You do a survey of 100 private companies with operating revenues the size of TU and I bet maybe two of them have leadership that was earned on the job. The rest went to major business schools and had a pattern of professional development. We should demand the same. While there are business schools, there are no President schools or Dean schools. That doesn’t mean these people aren’t prepared. But it does mean that they need credible coaching on the job now. Clancy doesn’t have time to provide it to the Deans nor would it be welcome from him in some cases. The Deans should be hitting fundraising numbers and have outside professional development guidance to cultivate performance or document non-performance. If all the want to do is run the faculty lounge and control the meetings and travel budget to decide whether their friends and enemies get nice vacations to academic conferences, they should look for another job. Similarly, Clancy should have the same.

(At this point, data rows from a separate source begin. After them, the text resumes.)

(* ===== verification/BlockMap.v ===== *)
(** * The block-to-object map (viperblock.go: BlockLookup, BlocksToObject)

    Extents keyed by their first block, lookup through an extent, insertion
    with fracture of what it overwrites, the chunk reference counts kept
    beside it, and the merge of a flat one-record-per-block map into extents. *)

From S2P Require Import Prelude Words.

(** ** Data *)

Record BlockLookup := mkBL {
  bl_SeqNums : list Z;
  bl_StartBlock : Z;
  bl_ObjectID : Z;
  bl_SeqNum : Z;
  bl_ObjectOffset : Z;
  bl_NumBlocks : Z
}.

#[global] Instance BlockLookup_eq_dec : EqDecision BlockLookup.
Proof. solve_decision. Defined.

(** [BlockLookup{}], the zero value. *)
Definition BL0 : BlockLookup := mkBL [] 0 0 0 0 0.

(** ** Operations on one extent *)

Definition bl_end (bl : BlockLookup) : Z := u64 (bl_StartBlock bl + bl_NumBlocks bl).

Definition seqNumAt (bl : BlockLookup) (i : Z) : Z :=
  if (0 <=? i) && (i <? Z.of_nat (length (bl_SeqNums bl)))
  then default 0 (bl_SeqNums bl !! Z.to_nat i)
  else bl_SeqNum bl.

Definition offsetAt (bl : BlockLookup) (i stride : Z) : Z :=
  u32 (bl_ObjectOffset bl + u32 (SafeIntToUint32 i * stride)).

Definition sliceSeqNums (bl : BlockLookup) (from to : Z) : list Z :=
  if to <=? from then [] else seqNumAt bl <$> seqZ from (to - from).

Definition expandBlockLookup (bl : BlockLookup) (stride : Z) : list BlockLookup :=
  (fun i => mkBL [] (u64 (bl_StartBlock bl + i)) (bl_ObjectID bl) (seqNumAt bl i)
              (offsetAt bl i stride) 1) <$> seqZ 0 (bl_NumBlocks bl).

(** ** Lookup *)

Definition covers_after (block : Z) (bl : BlockLookup) : bool :=
  (bl_StartBlock bl <? block) && (block <? bl_end bl).
(** C24. What one call of MarkPersistedRange does to a store no one else uses:
    a block of the run that is Pending under exactly the SeqNum that went into
    the chunk leaves memory and reads as Persisted at its slot of the chunk;
    every other block, rewritten since, not yet flushed or not in the run,
    keeps its entry and reads exactly as before; the result counts the blocks
    that moved; and both indexes stay well-formed. *)
Theorem MarkPersistedRange_effect stride u blocks oid off seqNums :
  0 < stride -> shards_wf u -> exts_wf stride (persistedExtents u) ->
  length blocks = length seqNums -> drain_args_ok stride off (zip blocks seqNums) ->
  let r := MarkPersistedRange blocks oid off stride seqNums u in
  shards_wf r.2 /\ exts_wf stride (persistedExtents r.2) /\
  r.1 = Z.of_nat (length (filter (pending_under u) (zip blocks seqNums))) /\
  (forall i b q, zip blocks seqNums !! i = Some (b, q) -> pending_under u (b, q) ->
    get_entry r.2 b = None /\
    (ReadEntry r.2 b).1 = Some (mkBE [] q oid (off + Z.of_nat i * stride) BlockStatePersisted)) /\
  (forall b, (forall q, (b, q) ∈ zip blocks seqNums -> ~ pending_under u (b, q)) ->
    get_entry r.2 b = get_entry u b /\ (ReadEntry r.2 b).1 = (ReadEntry u b).1).
Proof.
  intros Hst Hs He Hl Ha.
  destruct (mark_range_parts stride Hst u blocks oid off seqNums Hs He Hl Ha) as (W & X & N & G & R).
  rewrite pass1_zip, pass1_count in N. split; [exact W|]. split; [exact X|]. split; [exact N|].
  assert (forall b, get_entry _ b = _ /\ readPersisted _ b = _) as GR by (intros b; exact (conj (G b) (R b))). clear G R.
  split; [intros i b q Hi Hp|intros b Hno]; destruct (GR b) as [Gb Rb]; rewrite !read_entry_eq, Gb, Rb, pass1_zip;
    destruct (pass1_entry oid off stride u b (zip blocks seqNums) 0 (proj1 Ha)) as [[-> Hq]|(k & q' & Hk & Hp' & ->)].
  - by destruct (Hq q (list_elem_of_lookup_2 _ _ _ Hi)).
  - destruct Ha as (Hnd & _). assert (k = i) as ->.
    { apply (NoDup_lookup (zip blocks seqNums).*1 k i b Hnd); by rewrite list_lookup_fmap, ?Hk, ?Hi. }
    rewrite Hi in Hk. injection Hk as <-. split; [done|]. do 2 f_equal.
  - done.
  - by destruct (Hno q' (list_elem_of_lookup_2 _ _ _ Hk)).
Qed.

Lemma ex_pending_wf : shards_wf ex_pending /\ exts_wf 4096 (persistedExtents ex_pending).
Proof.
  split; [|apply exts_wf_empty]. unfold ex_pending, MarkPending.
  repeat first [apply put_wf | apply new_wf | case_match; cbn [snd]].
Qed.

Lemma MarkPersistedRange_effect_witness :
  (ReadEntry (MarkPersistedRange [7; 8] 5 10 4096 [1; 9] ex_pending).2 7).1
    = Some (mkBE [] 1 5 10 BlockStatePersisted) /\
  (ReadEntry (MarkPersistedRange [7; 8] 5 10 4096 [1; 9] ex_pending).2 8).1
    = Some (mkBE [Byte.x02] 2 0 0 BlockStatePending).
Proof.
  destruct (MarkPersistedRange_effect 4096 ex_pending [7; 8] 5 10 [1; 9]) as (_ & _ & _ & H & Ho).
  - reflexivity.
  - exact (proj1 ex_pending_wf).
  - exact (proj2 ex_pending_wf).
  - reflexivity.
  - repeat split; [|set_solver by lia..|done]. apply (bool_decide_unpack _). exact I.
  - split.
    + apply (H 0%nat 7 1); [reflexivity|vm_compute; split; reflexivity].
    + destruct (Ho 8) as [_ ->]; [|vm_compute; reflexivity]. intros q Hq.
      repeat (apply elem_of_cons in Hq as [[= ->]|Hq]); [vm_compute; intuition discriminate|inversion Hq].
Defined.
(* ===== verification/Crypto.v ===== *)
(** * Nonces, associated data and authenticated metadata (crypto.go)

    The AEAD and SHA-256 are interfaces: classes that state what the code
    relies on, with concrete instances at the end of the file that show the
    interfaces can be met. Nonce and AAD construction, base64 and the envelope,
    written by concatenation and read by the decoder of Json.v, are executable. *)

From S2P Require Import Prelude Words Json.

(** ** Interfaces *)

(** [cipher.AEAD]. *)
Class AEAD := {
  Seal : bytes -> bytes -> bytes -> bytes; (* nonce, plaintext, additional data *)
  Open : bytes -> bytes -> bytes -> option bytes; (* nonce, ciphertext, additional data *)
  Overhead : Z
}.

(** GCM is a deterministic AEAD: sealing opens again, the ciphertext has the
    plaintext's length plus the tag, and only the sealed ciphertext opens to a
    given plaintext under a given nonce and additional data. *)
Class AEADLaws (A : AEAD) : Prop := {
  overhead_gcm : Overhead = 16;
  seal_length : forall n p a, blen (Seal n p a) = blen p + Overhead;
  open_seal : forall n p a, Open n (Seal n p a) a = Some p;
  open_sound : forall n c a p, Open n c a = Some p -> c = Seal n p a
}.

(** [sha256.Sum256]. *)
Class Hash := { Sum256 : bytes -> bytes }.
Class HashLaws (H : Hash) : Prop := { hash_length : forall m, length (Sum256 m) = 32%nat }.
(** [os.Open] + read to the end. *)
Definition os_ReadFile (name : string) : M bytes :=
  do o <- next;
  do f <- get_file name;
  match o, f with
  | Fails e _, _ => throw e
  | _, None => throw [ErrNotExist]
  | _, Some d => ret d
  end.

(** [f.Write(d)] at the end of an open file: the bytes written and the error. *)
Definition file_append (name : string) (d : bytes) : M (Z * option error) :=
  do o <- next;
  do f <- get_file name;
  let cur := default [] f in
  match o with
  | Works => run set_file name (cur ++ d); ret (blen d, None)
  | Short k => run set_file name (cur ++ take k d); ret (blen (take k d), Some plain)
  | Fails e k => run set_file name (cur ++ take k d); ret (blen (take k d), Some e)
  end.

(** [f.Truncate(n)] *)
Definition file_truncate (name : string) (n : Z) : M (option error) :=
  do o <- next;
  do f <- get_file name;
  match o with
  | Fails e _ => ret (Some e)
  | _ => run set_file name (take (Z.to_nat n) (default [] f)); ret None
  end.

(** [f.Stat().Size()] *)
Definition file_size (name : string) : M Z :=
  do o <- next;
  do f <- get_file name;
  match o with
  | Fails e _ => throw e
  | _ => ret (blen (default [] f))
  end.

(** [time.Now().Unix()] *)
Definition get_now : M Z := fun s => (Ok (now (world s)), s).

(** ** Calls into the backend: an object store *)

Definition get_object (key : string) : M (option bytes) := fun s => (Ok (objects (world s) !! key), s).
Definition set_object (key : string) (d : bytes) : M unit := fun s =>
  (Ok tt, mkSt (vb s) (with_objects <[key := d]> (world s))).
Definition del_object (key : string) : M unit := fun s =>
  (Ok tt, mkSt (vb s) (with_objects (delete key) (world s))).

(** [Backend.ReadFromCtx]: length 0 reads the whole object; a range past the
    end is an error, or (a clamping store) a short answer. *)
Definition backend_ReadFrom (volume : string) (t : FileType) (id offset length : Z) : M bytes :=
  do o <- next;
  do d <- get_object (GetFilePath t id volume);
  match o, d with
  | Fails e _, _ => throw e
  | _, None => throw [ErrNotExist]
  | _, Some d =>
      let len := if length =? 0 then SafeInt64ToUint32 (blen d) else length in
      let r := slice d offset (offset + len) in
      match o with
      | Short k => ret (take k r)
      | _ => if blen d <? offset + len then throw plain else ret r
      end
  end.

(** [Backend.ReadCtx]: the same, on the volume's own objects. *)
Definition backend_Read (t : FileType) (id offset length : Z) : M bytes :=
  do v <- get; backend_ReadFrom (VolumeName v) t id offset length.

(** [Backend.WriteToCtx]: a failed write leaves the old object or a proper
    prefix of the new one behind. *)
Definition backend_WriteTo (volume : string) (t : FileType) (id : Z) (headers data : bytes) : M unit :=
  do o <- next;
  let key := GetFilePath t id volume in
  match o with
  | Fails e O => throw e
  | Fails e (S k) => run set_object key (take k (headers ++ data)); throw e
  | _ => set_object key (headers ++ data)
  end.

Definition backend_Write (t : FileType) (id : Z) (headers data : bytes) : M unit :=
  do v <- get; backend_WriteTo (VolumeName v) t id headers data.

(** [Backend.DeleteCtx]: a failed call may have removed the object, and a
    store may or may not report an object that is already gone. *)
Definition backend_Delete (t : FileType) (id : Z) : M unit :=
  do v <- get;
  do o <- next;
  let key := GetFilePath t id (VolumeName v) in
  do d <- get_object key;
  match o, d with
  | Fails e O, _ => throw e
  | Fails e (S _), _ => run del_object key; throw e
  | Works, None => throw [ErrNotExist]
  | _, _ => del_object key
  end.

(** [Backend.ListObjectsCtx]: every key under a prefix, in some order. *)
Definition backend_ListObjects (prefix : string) : M (list string) := fun s =>
  match next s with
  | (Ok (Fails e _), s') => (Err e, s')
  | (_, s') => (Ok (filter (fun k => String.prefix prefix k = true) (map_to_list (objects (world s'))).*1), s')
  end.

(** The first path segment of a key that has one. *)
Fixpoint top_segment (key : string) : option string :=
  match key with
  | EmptyString => None
  | String c key' =>
      if Ascii.eqb c (Ascii.ascii_of_N 47) then Some EmptyString (* a slash *)
      else match top_segment key' with Some s => Some (String c s) | None => None end
  end.

(** [Backend.ListPrefixesCtx]: the top-level names under a prefix. *)
Definition backend_ListPrefixes (prefix : string) : M (list string) := fun s =>
  match next s with
  | (Ok (Fails e _), s') => (Err e, s')
  | (_, s') =>
      (Ok (remove_dups (filter (fun n => String.prefix prefix n = true)
             (omap top_segment (map_to_list (objects (world s'))).*1))), s')
  end.

(** ** Small accessors *)

(** [vb.blockStride()] *)
Definition blockStride (v : VB) : Z :=
  u32 (if EncryptionEnabled v then BlockSize v + 16 else BlockSize v).

Definition GetVolumeSize (v : VB) : Z := VolumeSize v.
Definition GetVolume (v : VB) : string := VolumeName v.

(** [vb.PendingBytes()]: an int64 counter read as a uint64. *)
Definition PendingBytes (v : VB) : Z := u64 (pendingBytes v).

Definition DefaultMaxPendingBytes : Z := 256 * 1024 * 1024.
Definition maxPendingBytes (v : VB) : Z :=
  if MaxPendingBytes v =? 0 then DefaultMaxPendingBytes else MaxPendingBytes v.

Page two of that story is implementing a data driven, evidence based approach to future hires at the Dean level. You want to be Dean? Show me what you’ve done with fundraising and budget in your area working with development staff. Academic excellence, demographics, interpersonal skills and strategic alliances should no longer be directly relevant or tolerated in the selection process. Those are preferred not essential functions in administration.
TU and Clancy need to stabilize some programs and a few areas of finance before moving on to strategic issues and future growth. At the same time, the personal pressure to perform quickly, the internal need to realize change early in a transition, and the external financial pressures are obstacles to that process. They should bring in outside help and guidance. If the BOT and Dr. Clancy are unwilling to make that investment, future search committees should be required to narrow their search parameters to focus on candidates who are emerging from universities that do invest in such programs, like Georgetown, Arizona State and Stanford.
And we should definitely not expect overnight miracles. Universities measure success in centuries, not practice facilities built.